07-12-2007, 06:53 PM
1. The water is never cold enough in the summer time. The mains also warm up considerably.
2. Any piping in the attic gets super hot and it doesn't make any difference how long you run it.
3. That is why I, and most plumbers in PHX, (other than those trying to do a quick and cheap installation), prefer to run copper under the floor. That at least cools it down somewhat.

09-09-2007, 04:08 PM
sorry guys, I never got an email responses from this so I never came back to it. hj is excatly right, it's also a problem of the mains. So no amount of running time is going to give me cool water.
One thing I thought of was using a hot water tank as just a water tank and keeping it inside the house, but I don't really have the space. It doesn't have to be 50F water, but room temp would be fine this time of the year.
The reason I heard they are not doing the copper under the house is because of something to do with some type of expanding slab? I don't recall the term.
If I did some sort of underground thing, would I not need a pump as well? Or would gravity do it's thing enough?

What about adapting a pool cooler for this?

Thanks for all the input, even if I am a little late. :o

09-09-2007, 05:01 PM
You could look into one of these. I had a doctor's office request something similar so their whole system was chilled. http://www.classwater.com/products/chillers.html

09-09-2007, 05:54 PM
there were no showers tho correct? Just sinks and fountains?
How much GPH does an average shower use?

09-10-2007, 05:57 AM
a couple minutes under a modern shower head uses a small amount of water, and your usage is not constant, so anything that works for an office where people are constantly taking a little drink or two will be sufficient for you. That is my guess.

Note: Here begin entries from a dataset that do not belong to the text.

(** * Activity push: websocket registry, handshake, subscriptions and fan-out

    A shallow embedding of the activity push module (its "PUSH LOGIC",
    "SEND/RECEIVE TO RABBITMQ" and "EVENT LISTENERS" parts) and of the
    validator wrapper it uses.

    The node process is single threaded: every socket event, timer and
    callback of an asynchronous collaborator runs to completion before the
    next one starts. The embedding therefore has one function per handler or
    callback of the source, each a function on the state of the node, and a
    [step] function that picks the handler for one event of the outside world.
    A call to an asynchronous collaborator is recorded with its continuation
    in [pendingCalls]; the collaborator answers in a later event. The
    transformer of activities may also call back before it returns:
    [_handlePushActivity] takes the way it answers as an argument, and the
    callback then runs inside the loop. A check of the validator that throws
    makes the handler throw, which leaves the handler without a result.

    The [connectionInfo] objects of the source are shared by reference between
    the closure of their socket and the arrays of
    [connectionInfosPerStream]. They live in a store keyed by socket id, and
    the per-stream arrays hold the keys.

    The further definitions embed [init], the accessors and the context
    checks of the validator wrapper, and the listeners of the invitations
    of discussions, each as a function of the answers of the collaborators
    it calls. *)

From Stdlib Require Import ZArith List String Bool Lia.
From stdpp Require Import base option list gmap strings fin_maps.

Local Open Scope Z_scope.
Local Open Scope string_scope.
Local Open Scope list_scope.
Local Set Warnings "-register-all".

(** ** JavaScript values, as [JSON.parse] produces them

    Numbers are the integers; an object is the list of its own properties,
    one entry per key. *)

Inductive jsval : Type :=
| JUndefined
| JNull
| JBool (b : bool)
| JNum (n : Z)
| JStr (s : string)
| JArr (items : list jsval)
| JObj (fields : list (string * jsval)).

(** [!v] is [negb (truthy v)]. *)
Definition truthy (v : jsval) : bool :=
  match v with
  | JUndefined | JNull => false
  | JBool b => b
  | JNum n => negb (Z.eqb n 0)
  | JStr s => negb (String.eqb s "")
  | JArr _ | JObj _ => true
  end.

Fixpoint assoc (k : string) (fields : list (string * jsval)) : jsval :=
  match fields with
  | [] => JUndefined
  | (k', v) :: rest => if String.eqb k k' then v else assoc k rest
  end.

(** [v.k] for the property names the source reads; none of them is a property
    of a primitive or of an array. Reading a property of [null] throws, which
    the one handler that can meet it models itself. *)
Definition prop (v : jsval) (k : string) : jsval :=
  match v with
  | JObj fields => assoc k fields
  | _ => JUndefined
  end.

(** [v === s] for a string literal [s]. *)
Definition strictEqStr (v : jsval) (s : string) : bool :=
  match v with
  | JStr s' => String.eqb s' s
  | _ => false
  end.

(** [_.isObject]: objects and arrays (JSON has no functions). *)
Definition isObject (v : jsval) : bool :=
  match v with
  | JArr _ | JObj _ => true
  | _ => false
  end.

(** ** Data of the push logic *)

Record error : Type := Error { code : Z; msg : string }.

Definition Tenant : Type := string.
Definition User : Type := string.
Definition Activity : Type := jsval.

Record Context : Type := mkContext { tenant : Tenant; user : User }.

(** What [_push] publishes and [_handlePushActivity] receives. *)
Record routedActivity : Type := RoutedActivity {
  ra_activities : list Activity;
  ra_resourceId : string;
  ra_streamType : string;
  ra_numNewActivities : option Z
}.

(** What is written on a socket, before [JSON.stringify]. *)
Inductive frame : Type :=
| Response (replyTo : jsval) (err : option error)
| PushFrame (resourceId streamType : string) (activities : list Activity)
    (format : jsval) (numNewActivities : option Z).

(** The handle of [setTimeout]: armed with its delay until it fires or is
    cleared. *)
Inductive timer : Type :=
| TimerArmed (delay : Z)
| TimerCleared
| TimerFired.

Definition AUTHENTICATION_TIMEOUT : Z := 5000.

(** The state held about one websocket connection. [socketClosed] is the
    socket's own state ([socket.close()] was called or the client went away);
    [closeEmitted] records that its ['close'] event was delivered. *)
Record connectionInfo : Type := ConnectionInfo {
  socketId : nat;
  socketClosed : bool;
  closeEmitted : bool;
  streams : list string;
  ctx : option Context;
  authenticationTimeout : timer;
  transformerTypes : option (gmap string (list jsval))
}.

(** The options a stream type was registered with, as far as the push logic
    reads them: whether there is an [authorizationHandler], and
    [push.delivery.phase]. *)
Record StreamOptions : Type := mkStreamOptions {
  authorizationHandler : bool;
  pushDeliveryPhase : option string
}.

(** The synchronous collaborators whose code is outside this module: the
    checks of node-validator and of the authz validator, the tenants API, the
    signing utility, the activity constants, the activity registry and
    [ActivityUtil.createActivityStreamId].

    A check of the validator is a method call on the value that was given
    to [check]: it passes, it fails, or it throws (a boolean or an array has
    no [match] method). [None] is the check that throws. *)
Record Collaborators : Type := mkCollaborators {
  notEmpty : jsval -> option bool;
  isUserId : jsval -> option bool;
  isInt : jsval -> option bool;
  notNull : jsval -> option bool;
  getTenant : jsval -> Tenant;
  verifyExpiringResourceSignature : Context -> jsval -> jsval -> jsval -> bool;
  transformerTypeValues : list string;
  INTERNAL : string;
  getRegisteredActivityStreamType : jsval -> option StreamOptions;
  createActivityStreamId : jsval -> jsval -> string
}.

(** Every call the code makes on the outside world, in program order. *)
Inductive effect : Type :=
| SocketWrite (sid : nat) (f : frame)
| SocketClose (sid : nat)
| ClearTimeout (sid : nat)
| GetPrincipal (sid : nat) (userId : jsval)
| AuthzHandler (sid : nat) (c : option Context) (resourceId token : jsval)
| BindQueueToExchange (routingKey : string)
| UnbindQueueFromExchange (routingKey : string)
| Submit (routingKey : string) (data : routedActivity)
| TransformActivities (job sid : nat) (c : option Context)
    (activities : list Activity) (transformerType : jsval)
| PushCallback (job : nat).

(** The continuation of a call that has not been answered yet. A broker call
    carries the broker's answer once the broker has processed it; the
    callback runs later. *)
Inductive pending : Type :=
| PPrincipal (sid : nat) (message : jsval)
| PAuthz (sid : nat) (message : jsval)
| PBind (sid : nat) (message : jsval) (activityStreamId : string)
    (answer : option (option error))
| PUnbind (stream : string) (answer : option (option error))
| PTransform (job sid : nat) (data : routedActivity) (transformerType : jsval).

(** The state of one app server. [bindings] is the broker's side: the routing
    keys bound from the push exchange to this server's queue. [todo] holds
    the counter of each run of [_handlePushActivity]. *)
Record node : Type := Node {
  connections : gmap nat connectionInfo;
  connectionInfosPerStream : gmap string (list nat);
  pendingCalls : gmap nat pending;
  nextCall : nat;
  todo : gmap nat Z;
  nextJob : nat;
  bindings : gset string;
  effects : list effect
}.

(** The app server before any socket has opened: no connection, no array,
    nothing bound. *)
Definition idle : node :=
  Node ∅ ∅ ∅ 0 ∅ 0 ∅ [].

(** ** State updates *)

Definition setConnections (f : gmap nat connectionInfo -> gmap nat connectionInfo)
    (st : node) : node :=
  Node (f (connections st)) (connectionInfosPerStream st) (pendingCalls st)
    (nextCall st) (todo st) (nextJob st) (bindings st) (effects st).

Definition setPerStream (f : gmap string (list nat) -> gmap string (list nat))
    (st : node) : node :=
  Node (connections st) (f (connectionInfosPerStream st)) (pendingCalls st)
    (nextCall st) (todo st) (nextJob st) (bindings st) (effects st).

Since the temperature of your main water supply is pretty warm to start with, anything that holds a batch of water and lets it cool down a bit is a good step. I'm not there, but from far away I'd say to look into a holding tank (good for the cold water everywhere in the house) and then a lot of attic insulation (good for the whole house). Metal (or foil) is what reflects heat energy back. The sun sends energy, and the invisible energy goes through objects so it gets into your house . The invisible kind can travel through objects only up to a certain point, and that is why caves are cooler than attics. A radiant barrier inside the attic will work. It will send heat back out into space after it penetrates your roof. Your roof is not enough mass to act like the ground covering a cave, so it doesn't keep you cool.

You only need ONE radiant barrier. So, don't wrap the cold water pipe with it while also putting a bigger radiant barrier in the whole attic for the whole house. That is just wasted money and effort.

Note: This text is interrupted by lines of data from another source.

(** * cliStocksTracker: valuation, cost basis and chart preparation

    A shallow embedding of [cliStocksTracker.py].  Python floats are IEEE
    binary64 numbers, which is what Rocq's primitive [float] is, so every
    arithmetic operation and comparison of the program is the corresponding
    primitive operation: rounding, infinities, signed zeros and NaN behave
    as they do in the interpreter.  Exceptions are an explicit result type;
    the objects the program mutates (the portfolio, and the stocks that the
    graphs share with it) are passed and returned explicitly. *)

From Stdlib Require Import Floats ZArith Lia Ascii String.
From stdpp Require Import base option list strings.

(** ** Exceptions and results *)

(** Which loop of [average_buyin] called [exit()]. *)
Inductive lot_side : Type := BuySide | SellSide.

(** The exceptions the embedded code can raise.  [SystemExit] is what
    [exit()] raises; its argument records which message was printed. *)
Inductive exn : Type :=
| IndexError
| KeyError
| ValueError
| ZeroDivisionError
| SystemExit (side : lot_side).

Inductive result (A : Type) : Type :=
| Ok (a : A)
| Raise (e : exn).

Arguments Ok {A} a.
Arguments Raise {A} e.

Definition bind {A B : Type} (r : result A) (k : A -> result B) : result B :=
  match r with
  | Ok a => k a
  | Raise e => Raise e
  end.

(** The value of a result, or [default] when it is an exception. *)
Definition result_get {A : Type} (default : A) (r : result A) : A :=
  match r with
  | Ok a => a
  | Raise _ => default
  end.

Declare Scope py_scope.
Delimit Scope py_scope with py.
Notation "'do' x <- c ; k" := (bind c (fun x => k))
  (at level 10, x name, c at level 100, k at level 200) : py_scope.
Notation "'do' ' p <- c ; k" := (bind c (fun x => match x with p => k end))
  (at level 10, p pattern, c at level 100, k at level 200) : py_scope.
Open Scope py_scope.

(** ** Python built-ins on floats and lists *)

(** [x / y]: true division raises on a zero divisor (of either sign). *)
Definition py_truediv (x y : float) : result float :=
  if (y =? 0)%float then Raise ZeroDivisionError else Ok (x / y)%float.

(** [l[i]] for a non-negative index. *)
Definition py_getitem {A : Type} (l : list A) (i : nat) : result A :=
  match l !! i with
  | Some x => Ok x
  | None => Raise IndexError
  end.

(** [l[-1]]. *)
Definition py_last {A : Type} (l : list A) : result A :=
  match last l with
  | Some x => Ok x
  | None => Raise IndexError
  end.

(** [min(l)]: the first item, replaced by each later item that compares
    strictly below the current candidate; [ValueError] on an empty list. *)
Definition py_min (l : list float) : result float :=
  match l with
  | [] => Raise ValueError
  | x :: t => Ok (fold_left (fun m y => if (y <? m)%float then y else m) t x)
  end.

(** [max(l)]: as [min], with items that compare strictly above. *)
Definition py_max (l : list float) : result float :=
  match l with
  | [] => Raise ValueError
  | x :: t => Ok (fold_left (fun m y => if (m <? y)%float then y else m) t x)
  end.

(** [len(l)] converted to a float, as [/] does with an integer operand. *)
Definition py_len_float {A : Type} (l : list A) : float :=
  PrimFloat.of_uint63 (Uint63.of_Z (Z.of_nat (length l))).

(** Insertion-ordered dictionaries with string keys: assigning to a key that
    is present replaces the value where it stands, a new key goes last. *)
Definition dict (V : Type) : Type := list (string * V).

Fixpoint dict_get {V : Type} (k : string) (d : dict V) : option V :=
  match d with
  | [] => None
  | (k', v) :: d' => if String.eqb k k' then Some v else dict_get k d'
  end.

Adding some of the other kind of insulation, convection-type trapped-air insulation, will help too.

Nobody can calculate in advance or promise a specific number of degrees temperature drop. You are fighting against the sun, and all you can do is to do the right thing and measure the difference it makes.

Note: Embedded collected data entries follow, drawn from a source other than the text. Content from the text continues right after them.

Lemma distance_hsv_metric_witness :
  exists d : R,
    value (get_distance "hsv" (6, 1, 0) (BeadColor__init__ "pink" (6, 0, 1)))
    = inr d
    /\ (0 <= d <= sqrt 3)%R /\ d <> 0%R.
Proof.
  destruct (distance_hsv_metric "hsv" (BeadColor__init__ "pink" (6, 0, 1))
              (6, 1, 0)) as (d & Hd & Hb & _ & Hz).
  - reflexivity.
  - apply entry_ok_init. simpl. lia.
  - simpl. lia.
  - exists d. split; [exact Hd|]. split; [exact Hb|].
    intros E. apply Hz in E. discriminate.
Defined.

(** ** What a scan does to the palette *)

(** No query changes the name or the colour of the object, whatever its
    caches hold. *)
Lemma get_distance_keeps (cs : string) (q : RGB) (c : BeadColor) :
  name (final (get_distance cs q c)) = name c
  /\ rgb (final (get_distance cs q c)) = rgb c.
Proof.
  destruct (tag_cases cs) as [H|[H|[H|H]]].
  - rewrite (dispatch_rgb _ _ H), distance_rgb_run. auto.
  - rewrite (dispatch_yuv _ _ H). run.
    destruct (yuv c) as [[[y1 u1] v1]|]; simpl;
      destruct (__rgb2yuv q) as [[y2 u2] v2];
      try destruct (__rgb2yuv (rgb c)) as [[y1 u1] v1]; auto.
  - rewrite (dispatch_hsv _ _ H). run.
    destruct (hsv c) as [[[h1 s1] v1]|]; simpl.
    + destruct (__rgb2hsv q) as [e|[[h2 s2] v2]]; auto.
    + destruct (__rgb2hsv (rgb c)) as [e|[[h1 s1] v1]]; simpl; [auto|].
      destruct (__rgb2hsv q) as [e|[[h2 s2] v2]]; auto.
  - rewrite (dispatch_unknown _ _ H). auto.
Qed.

Lemma get_closest_loop_keeps (cs : string) (q : RGB) (todo : list BeadColor) :
  forall (i : nat) (m : bound) (best : option nat),
    name <$> final (get_closest_loop cs q todo i m best) = name <$> todo
    /\ rgb <$> final (get_closest_loop cs q todo i m best) = rgb <$> todo.
Proof.
  induction todo as [|c todo IH]; intros i m best; [auto|].
  destruct (get_distance_keeps cs q c) as [Hn Hr]. cbn [get_closest_loop].
  destruct (value (get_distance cs q c)) as [e|d].
  - cbn [final]. rewrite !fmap_cons, Hn, Hr. auto.
  - destruct (lt_bound d m); cbn [final]; rewrite !fmap_cons, Hn, Hr.
    + destruct (IH (S i) (Fin d) (Some i)) as [-> ->]. auto.
    + destruct (IH (S i) m best) as [-> ->]. auto.
Qed.

Lemma get_closest_loop_index (cs : string) (q : RGB) (todo : list BeadColor) :
  forall (i : nat) (m : bound) (best : option nat) (r : nat),
    (forall b, best = Some b -> (b < i)%nat) ->
    value (get_closest_loop cs q todo i m best) = inr (Some r) ->
    (r < i + length todo)%nat.
Proof.
  induction todo as [|c todo IH]; intros i m best r Hbest.
  - simpl. intros [= ->]. specialize (Hbest r eq_refl). lia.
  - simpl. destruct (value (get_distance cs q c)) as [e|d]; [discriminate|].
    destruct (lt_bound d m); simpl; intros Hr; apply IH in Hr; try lia.
    + intros b [= <-]. lia.
    + intros b Hb. specialize (Hbest b Hb). lia.
Qed.

(** X5. Whatever the tag, the query and the state of the caches, and
    whether it returns or raises, [get_closest] leaves the palette with
    the same entries in the same order (same names, same colours, same
    length), and an index it returns is an index of the palette. *)
Theorem get_closest_keeps_palette
    (cs : string) (q : RGB) (palette : BeadPalette) :
  name <$> final (get_closest cs q palette) = name <$> palette
  /\ rgb <$> final (get_closest cs q palette) = rgb <$> palette
  /\ length (final (get_closest cs q palette)) = length palette
  /\ forall i : nat,
       value (get_closest cs q palette) = inr (Some i) ->
       (i < length palette)%nat.
Proof.
  destruct (get_closest_loop_keeps cs q palette 0%nat PosInf None) as [Hn Hr].
  split; [exact Hn|]. split; [exact Hr|]. split.
  - apply (f_equal length) in Hn. rewrite !length_fmap in Hn. exact Hn.
  - intros i Hi.
    apply (get_closest_loop_index cs q palette 0%nat PosInf None i);
      [discriminate|exact Hi].
Qed.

When you let cold water run for a long time, what temperature do you read on a thermometer? Let water dribble into a glass for as long as it takes for the temperature to stabilize.

Your mission, should you choose to accept it, is to get cooler water stored in advance inside your house, and then run it over to the shower when you need it. The pipe to the shower will be hot initially, but that is inevitable.


09-10-2007, 10:26 AM
I am going to have these guys come and do an energy audit http://www.savenrg.com

Start with that, that should cool the attic down and at the same time lower my energy consumption.

Now if I had a holding tank in the garage and insulate it, would that be enough to keep it a reasonable temp?


09-10-2007, 08:28 PM
Probably not since your garage is probably not conditioned by your a/c...it could be 100-degrees or more in there. Insulation only slows heat transfer, it doesn't stop it. The holding tank would need to be in the house where it is cool.

09-10-2007, 09:26 PM
Ok, what size of tank would I need? Only 2 of us here. Showers are 5-10mins each and we have one regular head and another rain head above.

I found these

Would need some sort of shut off valve in winter since I won't need it. Diverter valve or something maybe?

Just gotta find a palce for it, I just don't know where right now.